According to phonological theory, dyslexia, which is a specific impairment in learning to read and write, is characterised by a deficit in the ability to establish correspondence between graphemes (letters) and phonemes (sounds), due to the fact that the phonological representations of these words are insufficiently fine or detailed. ULg researchers have shown the existence of another deficient process: people with dyslexia show difficulties retaining ordered sequences of words in short-term memory. The researchers thus showed that the ability of children in the last year of nursery school to retain short-term verbal information in order was the strongest predictor of their ability to read one year later. The Liège researchers believe that this experimental data further strengthens the value of using the 'phonic method' of learning to read, based on the sequential decoding of letters making up words. Furthermore, by highlighting the importance of sequential processing, they open up one complementary avenue for rehabilitation as a means of treating children with dyslexia.
Language first developed some two million years ago. It is believed that this would have been some kind of sign language. Over the course of genetic evolution, the spoken word emerged, some 150,000 to 200,000 years ago. Written language did not appear until even more recently, with writing dating back only 4,000 years. This is such a recent development that the brain has not had the time to evolve and create specific 'modules' dedicated to the cognitive operations underlying reading and writing. So, as Stanislas Dahaene (1) writes in his publication The Neurons of Reading, the brain has to practice a form of 'recycling', turning to pre-existing cerebral regions used for other functions, the versatility of which the brain uses to redirect them towards the identification of written signs and to connect them with the spoken word.

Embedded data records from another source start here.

(** * NOAA satellite receiver: a shallow embedding of [noaa_capture.py]

    The development follows the class [NOAACapture]: the orbital element
    lookup ([get_tle_data]), the pass duration refiner
    ([calculate_pass_duration]), the predictor ([predict_next_passes]),
    the capture session ([capture_pass]), the image pipeline
    ([process_audio], [send_to_epaper]) and the scheduler loop
    ([run_scheduler]).

    Conventions.
    - A Python [str] is a [string]; a character is a code point below 256.
    - A [datetime] is an exact integer counting seconds: the instants of
      the clock and of the propagator fall on whole seconds.
    - An [ephem.Date] is a Python float, the days since the last day of
      1899 at noon: a binary64 number, with the arithmetic of the machine.
    - A Python float that is only compared and truncated (an elevation in
      degrees) is a rational number.
    - The external collaborators (propagator, recorder, resampler, decoder,
      transfer tool) are black boxes: functions handed to the model. *)

From Stdlib Require Import List ZArith NArith QArith Qround Bool Ascii String DecimalString.
From Stdlib Require Import Sorted Lia Floats.
Import ListNotations.

Local Open Scope string_scope.
Local Open Scope Z_scope.

(** ** Python strings *)

Module PyStr.

(** [str.isspace] on one character, for code points below 256. *)
Definition is_space (c : ascii) : bool :=
  let n := nat_of_ascii c in
  (((9 <=? n) && (n <=? 13)) || ((28 <=? n) && (n <=? 32))
   || (n =? 133) || (n =? 160))%nat.

Fixpoint lstrip (s : string) : string :=
  match s with
  | EmptyString => EmptyString
  | String c s' => if is_space c then lstrip s' else s
  end.

Fixpoint rstrip (s : string) : string :=
  match s with
  | EmptyString => EmptyString
  | String c s' =>
      match rstrip s' with
      | EmptyString => if is_space c then EmptyString else String c EmptyString
      | r => String c r
      end
  end.

(** [s.strip()] *)
Definition strip (s : string) : string := rstrip (lstrip s).

(** [needle in hay] *)
Fixpoint contains (needle hay : string) : bool :=
  String.prefix needle hay
  || match hay with
     | EmptyString => false
     | String _ hay' => contains needle hay'
     end.

(** [s.replace(a, b)] for single characters [a] and [b]. *)
Fixpoint replace_char (a b : ascii) (s : string) : string :=
  match s with
  | EmptyString => EmptyString
  | String c s' => String (if Ascii.eqb c a then b else c) (replace_char a b s')
  end.

(** [s.endswith(suffix)] *)
Fixpoint endswith (s suffix : string) : bool :=
  String.eqb s suffix
  || match s with
     | EmptyString => false
     | String _ s' => endswith s' suffix
     end.

(** [needle] occurs in [hay]. *)
Definition Substring (needle hay : string) : Prop :=
  exists pre post, hay = pre ++ needle ++ post.

End PyStr.

(** ** Orbital element lookup: [get_tle_data] *)

Module Tle.

(** The dictionary returned by [get_tle_data]. *)
Record Record_ := mkRecord { name : string; line1 : string; line2 : string }.

(** What [weather.tle] is when it is read: absent ([os.path.exists] is
    false), unreadable ([open] or [readlines] raises), or its lines as
    [readlines] returns them. *)
Inductive File :=
| Absent
| Unreadable
| Lines (lines : list string).

(** The loop [for i in range(len(lines) - 2)]: [i] stops two short of the
    end, so that [lines[i+1]] and [lines[i+2]] exist. *)
Fixpoint search (sat_name : string) (lines : list string) : option Record_ :=
  match lines with
  | l0 :: ((l1 :: l2 :: _) as rest) =>
      if PyStr.contains sat_name l0
      then Some (mkRecord (PyStr.strip l0) (PyStr.strip l1) (PyStr.strip l2))
      else search sat_name rest
  | _ => None
  end.

Definition get_tle_data (tle_file : File) (sat_name : string) : option Record_ :=
  match tle_file with
  | Absent => None
  | Unreadable => None
  | Lines lines => search sat_name lines
  end.

(** A file of two records, as [readlines] gives it. *)
Definition two_records : list string :=
  [ "NOAA 15" ++ String "010" "";
    "1 25338U 98030A   24001.50000000  .00000200  00000-0  10000-3 0  9990" ++ String "010" "";
    "2 25338  98.5700  30.0000 0010000 100.0000 260.0000 14.26000000330000" ++ String "010" "";
    "NOAA 19" ++ String "010" "";
    "1 33591U 09005A   24001.50000000  .00000200  00000-0  10000-3 0  9990" ++ String "010" "";
    "2 33591  99.0500  60.0000 0014000 120.0000 240.0000 14.13000000770000" ++ String "010" "" ].

End Tle.

(** ** Pass duration refiner: [calculate_pass_duration] *)

Module Refiner.

(** [ephem.hour], [ephem.minute] and [ephem.second], in days
    (ephem/__init__.py). *)
Definition hour : float := (1 / 24)%float.
Definition minute : float := (hour / 60)%float.
Definition second : float := (minute / 60)%float.

(** What [observer.next_pass(sat)] does at a cursor date: it returns the
    tuple (of which the code reads the rise time [tr], the maximum
    altitude [altt] and the set time [ts]), raises [ValueError], or raises
    another exception. [altt_deg] is [math.degrees(altt)]. *)
Inductive NextPass :=
| Pass (tr : float) (altt_deg : Q) (ts : float)
| NoMorePasses
| Failure.

(** The propagator ([ephem]) for the configured observer.
    [readtle r] is false when [ephem.readtle] raises on the record;
    [alt_deg r t] is [math.degrees(sat.alt)] after [sat.compute(observer)]
    at date [t], or [None] when the computation raises.
    [of_datetime now] is the date that [observer.date = now] stores, and
    [datetime d] is [d.datetime()]: the conversions are the library's,
    and nothing is assumed of them; one need not undo the other. *)
Record Ephem := mkEphem {
  readtle : Tle.Record_ -> bool;
  alt_deg : Tle.Record_ -> float -> option Q;
  next_pass : Tle.Record_ -> float -> NextPass;
  of_datetime : Z -> float;
  datetime : float -> Z
}.

(** [int(x)] on a float that is only compared and truncated: truncation
    towards zero. *)
Definition py_int (x : Q) : Z :=
  if Qle_bool 0 x then Qfloor x else Qceiling x.

(** [a < b] on floats. *)
Definition Qlt_bool (a b : Q) : bool := negb (Qle_bool b a).

(** [int(x)] on a binary64 float: truncation towards zero; [None] when
    [x] is an infinity or a NaN, for which [int] raises [OverflowError]
    or [ValueError]. *)
Definition py_int_float (x : float) : option Z :=
  match Prim2SF x with
  | S754_zero _ => Some 0
  | S754_finite s m e => Some (cond_Zopp s (Z.shiftl (Z.pos m) e))
  | S754_infinity _ => None
  | S754_nan => None
  end.

(** A binary64 number that is a zero, or has the sign [s]. *)
Definition signed (s : bool) (x : spec_float) : Prop :=
  match x with
  | S754_zero _ => True
  | S754_infinity s' => s' = s
  | S754_nan => False
  | S754_finite s' _ _ => s' = s
  end.

(** [int((current_time - aos_time) * 86400)] *)
Definition elapsed (aos_time current_time : float) : option Z :=
  py_int_float ((current_time - aos_time) * 86400)%float.

(** The body of [for _ in range(40)], run [n] times from [current_time].
    The first component lists the dates given to [sat.compute], in order;
    the second is the value returned, [None] when an exception left the
    loop. After the last round the code returns [600, int(max_el)]. *)
Fixpoint scan (n : nat) (elev : float -> option Q) (aos_time current_time : float)
         (max_el : Q) : list float * option (Z * Z) :=
  match n with
  | O => ([], Some (600, py_int max_el))
  | S n' =>
      match elev current_time with
      | None => ([current_time], None)
      | Some el =>
          let max_el := if Qlt_bool max_el el then el else max_el in
          if Qlt_bool el 0 && (aos_time <? current_time)%float
          then ([current_time],
                match elapsed aos_time current_time with
                | Some duration => Some (duration, py_int max_el)
                | None => None
                end)
          else
            let (dates, r) :=
              scan n' elev aos_time (current_time + second * 30)%float max_el in
            (current_time :: dates, r)
      end
  end.

(** [calculate_pass_duration] together with the dates it sampled. *)
Definition calculate_pass_duration_run (eph : Ephem) (tle_file : Tle.File)
           (sat_name : string) (aos_time : float) : list float * (Z * Z) :=
  match Tle.get_tle_data tle_file sat_name with
  | None => ([], (0, 0))
  | Some tle =>
      if readtle eph tle then
        match scan 40 (alt_deg eph tle) aos_time aos_time 0 with
        | (dates, Some r) => (dates, r)
        | (dates, None) => (dates, (600, 0))
        end
      else ([], (600, 0))
  end.

Definition calculate_pass_duration (eph : Ephem) (tle_file : Tle.File)
           (sat_name : string) (aos_time : float) : Z * Z :=
  snd (calculate_pass_duration_run eph tle_file sat_name aos_time).

(** The date of sample [i]: [i] times [current_time + ephem.second * 30]
    from the rise time. *)
Fixpoint date (aos_time : float) (i : nat) : float :=
  match i with
  | O => aos_time
  | S i' => (date aos_time i' + second * 30)%float
  end.

(** The dates of the first [m] samples. *)
Definition sample_dates (aos_time : float) (m : nat) : list float :=
  map (date aos_time) (seq 0 m).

In this way, reading circuits involving the visual areas and spoken language areas of the brain are created. In 2010, the journal Science published the results of a study conducted by an international team led by Stanislas Dehaene (1), from Inserm (France) and including Régine Kolinsky and José Morais, from the Université Libre de Bruxelles. This work addressed the cerebral activations in adults with varying degrees of literacy, when confronted with a battery of stimuli including written and spoken phrases, words and pseudo-words, i.e. words with no meaning such as 'tincheluche' or 'mupfteux', objects, faces and checker boards. Based on measurements conducted using functional magnetic resonance imaging (fMRI), their research took them to Brazil and Portugal, countries where education was not yet widespread as recently as a few decades ago. Sixty-three adult volunteers took part: 10 illiterate adults, 22 who became literate as adults, and 31 who were literate in childhood.
![Dyslexia]( "Dyslexia.")
What did this study show? By comparing reading scores and corresponding cerebral activity, the researchers showed that the impact of literacy on brain function is much more extensive than previous studies had led to believe, affecting areas of the brain used both for vision and for spoken language. Learning to read thus increased responses from the visual areas of the cortex, not only in the region specialising in the recognition of letters - the brain's 'letterbox' - but also in the primary visual area, where all visual information ends up. Similarly, reading increased responses to spoken language in the auditory cortex involved in coding phonemes. 'These results may correspond to the fact that illiterate people are unable to conduct language games such as deleting the first sound of a word' indicate the study authors. In other words, they can't extract the sound sequence 'aris' from 'Paris' for example.